Henking was the first female president of Shimer since its 19th-century founder, Frances Shimer, ceded control to the University of Chicago, in 1896. At the time, Henking was one of the small number of openly lesbian college presidents.

==Education==
Henking received her Bachelor of Arts degree from Duke University in 1977, and her Master of Arts degree from the University of Chicago Divinity School in 1979. She received her PhD from the University of Chicago Divinity School in 1988, and began teaching at Hobart and William Smith Colleges in 1988. Her doctoral dissertation was entitled Protestant Religious Experience and the Rise of American Sociology: A Contextual Study of Varieties of Secularization.

==Career==
Henking taught at Hobart and William Smith Colleges, principally in the field of religious studies. She also taught in women's studies. In 1992, she received the Faculty Distinguished Teaching Award. During her time at the Colleges, Henking served on the Board of the American Academy of Religion and as founding editor of the Oxford University Press series Teaching Religious Studies, also of the American Academy of Religion. Henking was the interim Dean of Faculty from 1998 to 2001. She headed the Department of Religious Studies from 2002 to 2005, and 2008 to 2009. In addition, before her departure in the summer of 2012, she served as adviser to the Board of Trustees.

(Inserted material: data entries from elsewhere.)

(* ===== verification/Ipc.v ===== *)
(** * System V IPC: shared definitions

    [kernel/src/syscall/ipc/mod.rs]: permission records and checks, identifiers, command
    constants; with what the system calls of [msg.rs] and [shm.rs] run on: a monad of kernel
    state with error returns and panics, and Rust's [BTreeMap] as a finite map that is iterated
    in the order of its keys. *)

From stdpp Require Export sorting.
From S2P Require Import Prelude.

#[local] Open Scope Z_scope.

(** ** System calls *)

(** The errors the system calls return ([axerrno]). *)
Inductive LinuxError : Type :=
| EPERM | ENOENT | E2BIG | EAGAIN | ENOMEM | EACCES | EFAULT | EEXIST | EINVAL | ENOSPC | ENOMSG | EIDRM.

#[export] Instance LinuxError_eq_dec : EqDecision LinuxError.
Proof. solve_decision. Defined.

(** How a system call ends: a value, an error code, or a kernel panic. *)
Inductive sysres (A : Type) : Type :=
| SOk (a : A)
| SErr (e : LinuxError)
| SPanic.
Arguments SOk {A} a.
Arguments SErr {A} e.
Arguments SPanic {A}.

(** A computation on kernel state; an error ends it and keeps the changes made so far. *)
Definition sys (St A : Type) : Type := St -> sysres A * St.

#[export] Instance sys_ret {St} : MRet (sys St) := fun A a s => (SOk a, s).
#[export] Instance sys_bind {St} : MBind (sys St) := fun A B k m s =>
  match m s with
  | (SOk a, s') => k a s'
  | (SErr e, s') => (SErr e, s')
  | (SPanic, s') => (SPanic, s')
  end.

Definition fail {St A} (e : LinuxError) : sys St A := fun s => (SErr e, s).
Definition kpanic {St A} : sys St A := fun s => (SPanic, s).
Definition gets {St A} (f : St -> A) : sys St A := fun s => (SOk (f s), s).
Definition modify {St} (f : St -> St) : sys St () := fun s => (SOk (), f s).

#[global] Arguments fail {St A} e s /.
#[global] Arguments kpanic {St A} s /.
#[global] Arguments gets {St A} f s /.
#[global] Arguments modify {St} f s /.
#[global] Arguments sys_ret {St} A a s /.

(** [o.ok_or(e)?], [o.unwrap()], [assert!(b)]. *)
Definition some_or {St A} (e : LinuxError) (o : option A) : sys St A :=
  match o with Some a => mret a | None => fail e end.
Definition unwrap {St A} (o : option A) : sys St A :=
  match o with Some a => mret a | None => kpanic end.
Definition assert {St} (b : bool) : sys St () := if b then mret () else kpanic.

(** The caller of a system call, and the clock: what [current()], [sys_getuid], [sys_getgid] and
    [monotonic_time_nanos] return. *)
Record caller : Type := mk_caller { c_pid : Z; c_uid : Z; c_gid : Z; c_now : Z }.

(** ** Ordered maps *)

Definition key_le {A} (p q : Z * A) : Prop := p.1 <= q.1.
#[export] Instance key_le_dec {A} (p q : Z * A) : Decision (key_le p q).
Proof. apply Z.le_dec. Defined.

(** The entries of a [BTreeMap] with integer keys, in the order of iteration. *)
Definition bt_entries {A} (m : gmap Z A) : list (Z * A) :=
  merge_sort key_le (map_to_list m).

Lemma elem_of_bt_entries {A} (m : gmap Z A) k a : (k, a) ∈ bt_entries m <-> m !! k = Some a.
Proof. unfold bt_entries. rewrite merge_sort_Permutation. apply elem_of_map_to_list. Qed.

Lemma bt_entries_sorted {A} (m : gmap Z A) : StronglySorted key_le (bt_entries m).
Proof.
  apply Sorted_StronglySorted.
  - intros p q r; unfold key_le; lia.
  - apply Sorted_merge_sort. intros p q; unfold key_le; lia.
Qed.

Lemma bt_entries_empty {A} : bt_entries (∅ : gmap Z A) = [].
Proof. reflexivity. Qed.

Lemma bt_entries_length {A} (m : gmap Z A) : length (bt_entries m) = size m.
Proof. unfold bt_entries. by rewrite merge_sort_Permutation, length_map_to_list. Qed.

(** [for (k, v) in &map { if P(k, v) { return ... } }] finds the entry with the least key. *)
Definition bt_find {A} (P : Z * A -> bool) (m : gmap Z A) : option (Z * A) :=
  List.find P (bt_entries m).

Lemma find_sorted {A} (P : Z * A -> bool) es p :
  StronglySorted key_le es -> List.find P es = Some p ->
  p ∈ es /\ P p = true /\ (forall q, q ∈ es -> P q = true -> key_le p q).
Proof.
  induction 1 as [|q es Hs IH Hq]; simpl; [done|].
  destruct (P q) eqn:HP.
  - intros [= <-]. rewrite list.Forall_forall in Hq. split_and!; [by left|done|].
    intros r [->|Hr]%elem_of_cons _; [unfold key_le; lia|by apply Hq].
  - intros (?&?&Hl)%IH. split_and!; [by right|done|].
    intros r [->|Hr]%elem_of_cons Hr'; [congruence|by apply Hl].
Qed.

Lemma bt_find_Some {A} (m : gmap Z A) P k a :
  bt_find P m = Some (k, a) <->
  m !! k = Some a /\ P (k, a) = true /\
  (forall k' a', m !! k' = Some a' -> P (k', a') = true -> k <= k').
Proof.
  assert (Hfwd : forall k a, bt_find P m = Some (k, a) -> m !! k = Some a /\ P (k, a) = true /\
    (forall k' a', m !! k' = Some a' -> P (k', a') = true -> k <= k')).
  { intros k0 a0 (He & HP & Hl)%(find_sorted P _ _ (bt_entries_sorted m)).
    split_and!; [by apply elem_of_bt_entries|done|].
    intros k' a' Hk'%elem_of_bt_entries HP'. by apply (Hl (k', a')). }
  split; [apply Hfwd|]. intros (Hk & HP & Hl).
  destruct (bt_find P m) as [[k' a']|] eqn:Hf.
  - destruct (Hfwd k' a' eq_refl) as (Hk' & HP' & Hl').
    assert (k = k') as -> by (specialize (Hl k' a' Hk' HP'); specialize (Hl' k a Hk HP); lia).
    congruence.
  - apply elem_of_bt_entries, list_elem_of_In in Hk. by rewrite (find_none _ _ Hf _ Hk) in HP.
Qed.

Lemma bt_find_None {A} (m : gmap Z A) P :
  bt_find P m = None <-> (forall k a, m !! k = Some a -> P (k, a) = false).
Proof.
  split.
  - intros Hf k a Hk%elem_of_bt_entries%list_elem_of_In. apply (find_none _ _ Hf _ Hk).
  - intros Hn. destruct (bt_find P m) as [[k a]|] eqn:Hf; [|done].
    apply bt_find_Some in Hf as (Hk & HP & _). by rewrite (Hn _ _ Hk) in HP.
Qed.

(** ** Identifiers and permissions *)

(** The source writes these in octal. *)
Definition IPC_PRIVATE : Z := 0.
Definition IPC_CREAT : Z := 0x200.
Definition IPC_EXCL : Z := 0x400.
Definition IPC_RMID : Z := 0.
Definition IPC_SET : Z := 1.
Definition IPC_STAT : Z := 2.
Definition IPC_INFO : Z := 3.
Definition MSG_STAT : Z := 11.
Definition MSG_INFO : Z := 12.

Definition USER_READ : Z := 0x100.
Definition USER_WRITE : Z := 0x80.
Definition GROUP_READ : Z := 0x20.
Definition GROUP_WRITE : Z := 0x10.
Definition OTHER_READ : Z := 0x4.
Definition OTHER_WRITE : Z := 0x2.

(** [IpcPerm], without padding and unused fields. *)
Record IpcPerm : Type := mk_perm {
  key : Z;
  uid : Z;
  gid : Z;
  cuid : Z;
  cgid : Z;
  mode : Z;
}.

Definition has_ipc_permission (perm : IpcPerm) (current_uid current_gid : Z) (is_write : bool) : bool :=
  if current_uid =? 0 then true
  else if uid perm =? current_uid then
    negb (Z.land (mode perm) (if is_write then USER_WRITE else USER_READ) =? 0)
  else if gid perm =? current_gid then
    negb (Z.land (mode perm) (if is_write then GROUP_WRITE else GROUP_READ) =? 0)
  else
    negb (Z.land (mode perm) (if is_write then OTHER_WRITE else OTHER_READ) =? 0).

(** The keys of an ordered map. *)
Lemma bt_keys_NoDup {A} (m : gmap Z A) : NoDup (map fst (bt_entries m)).
Proof.
  unfold bt_entries. change (map fst) with (fmap (M := list) (fst (A := Z) (B := A))).
  rewrite merge_sort_Permutation. apply NoDup_fst_map_to_list.
Qed.

Lemma elem_of_bt_keys {A} (m : gmap Z A) k : k ∈ map fst (bt_entries m) <-> is_Some (m !! k).
Proof.
  rewrite list_elem_of_In, in_map_iff. split.
  - intros ([k' a] & <- & Hin%list_elem_of_In%elem_of_bt_entries). by eexists.
  - intros [a Ha%elem_of_bt_entries%list_elem_of_In]. by exists (k, a).
Qed.
Lemma enqueue_ok q l t d :
  holds q l -> bytes l + size_of d < 2 ^ 64 -> Z.of_nat (length l) + 1 < 2 ^ 64 ->
  (enqueue_message t d q).1 = SOk () -> holds (enqueue_message t d q).2 (l ++ [mk_message t d]).
Proof.
  intros Hq Hb Hn He. pose proof (enqueue_holds q l t d Hq Hb Hn) as H. case_match.
  - by rewrite H in He.
  - destruct H as (q' & -> & Hq'). done.
Qed.

(** Three messages, sent in this order. *)
Definition three_messages : MessageQueue :=
  let send t d q := (enqueue_message t d q).2 in
  send 1 [30] (send 1 [20] (send 2 [10] (queue_new 7 0 1 0 0 0))).

Lemma three_messages_holds :
  holds three_messages [mk_message 2 [10]; mk_message 1 [20]; mk_message 1 [30]].
Proof.
  unfold three_messages.
  apply (enqueue_ok _ [mk_message 2 [10]; mk_message 1 [20]]); [|done..].
  apply (enqueue_ok _ [mk_message 2 [10]]); [|done..].
  apply (enqueue_ok _ []); [apply queue_new_holds|done..].
Qed.

Lemma queue_refines_sequence_witness :
  match_message (-5) false three_messages = Some (1, [20]).
Proof.
  destruct (queue_refines_sequence _ _ three_messages_holds) as (_ & Hrcv & _); [done..|].
  apply (Hrcv (-5)); lia.
Defined.

(** a receive with type 0, which is to take the first message of the queue, takes the first
    message of the lowest type: of three messages the second is delivered, and messages of a
    high type can be overtaken by any number of later ones.  The same holds for [MSG_EXCEPT]. *)
Theorem receive_any_prefers_low_types :
  holds three_messages [mk_message 2 [10]; mk_message 1 [20]; mk_message 1 [30]] /\
  match_message 0 false three_messages = Some (1, [20]) /\
  match_message 3 true three_messages = Some (1, [20]) /\
  (forall q l t d, holds q l -> match_message 0 false q = Some (t, d) ->
     forall m, m ∈ l -> t <= mtype m).
Proof.
  split_and!; [apply three_messages_holds|vm_compute; reflexivity..|].
  intros q l t d Hq. unfold match_message. simpl. rewrite (find_first_holds q l) by done.
  pose proof (least_type_spec (fun _ => true) l) as Hl.
  destruct (least_type _ l) as [t'|]; simpl; [|done]. destruct Hl as (_ & _ & Hl).
  unfold find_message_by_type. intros (msgs & _ & (m' & _ & [= <- _])%bind_Some)%bind_Some m Hm.
  by apply Hl.
Qed.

Henking has written and taught in the field of LGBT studies. Often her work has been at the junction of LGBT studies and religious studies, as in Que(e)rying Religion, the volume she co-edited in 1997, with Gary David Comstock. She co-chaired the program in LGBT studies at Hobart and William Smith, which was the first such program in the nation to offer a major.

In early 2012, Henking was chosen to become the 14th president of Shimer College. She was the first regular president of Shimer College after the acrimonious departure of Thomas Lindsay, in 2010.

During her five years at Shimer, Henking blogged on higher education and other topics on The Huffington Post and ChicagoNow. She was also a contributor to Religion Dispatches, an online magazine of religion, politics, and culture. Henking continues to publish in religious studies and in areas related to higher education.

From June 2020 to June 2021, Henking served as Interim President at Salem Academy and College.

On July 1, 2022, Henking became Vice President for Academic and Student Affairs at Wells College. On June 30, 2024, Henking became the 20th President of Wells College, and will oversee the closure of the school.

== Selected works ==
- 1992: "Protestant Religious Experience and the Rise of American Sociology," Journal of the History of the Behavioral Sciences 28(4): 325-339.
- 1993: "Rejected, Reclaimed, Renamed: Mary Daly on Psychology and Religion," Journal of Psychology and Theology 21(3): 199-207.
- 1996: "The Open Secret: Dilemmas of Advocacy in the (Religious Studies) Classroom." pp. 245–259 in Advocacy in the Classroom: Propaganda versus Engagement, Patricia Meyers Spacks ed. (New York: St. Martin's Press).
- 1996: "Proselytizing and Pedagogy", Religious Studies News 11, p. 8.
- 1997: Susan Henking and Gary David Comstock, eds. Que(e)rying Religion: A Critical Anthology (New York: Continuum)
- 2000: "Does (the History of ) Religion and Psychological Studies Have a Subject?" in Mapping Religion and Psychological Studies, Diane Jonte-Pace and William Parsons eds. (New York: Routledge).
- 2000: "Who is the Public Intellectual? Identity, Marginality, and the Religious Studies Scholar." ARC: Journal of the Faculty of Religious Studies, McGill University 28 (2000): 159-171.
- 2004: "Religion, Religious Studies and Higher Education: Into the 21st Century," Religious Studies Review 30(2,3): 129-136.
- 2006: "Difficult Knowledges: Gender, Sexuality, Religion," Spotlight on Teaching, October 2006.
- 2008: Susan Henking, Diane Jonte Pace, William Parsons, eds. Mourning Religion (University of Virginia Press).
- 2008:"More than a Quarter Century: HIV/AIDS and Religion," Religious Studies Review 34(3) pp. 129ff.
- 2014. "Reflections from Prestigious Leaders LGBTQ in Higher Education," Journal of Psychological Issues in Organizational Culture 5(1): pp. 60ff.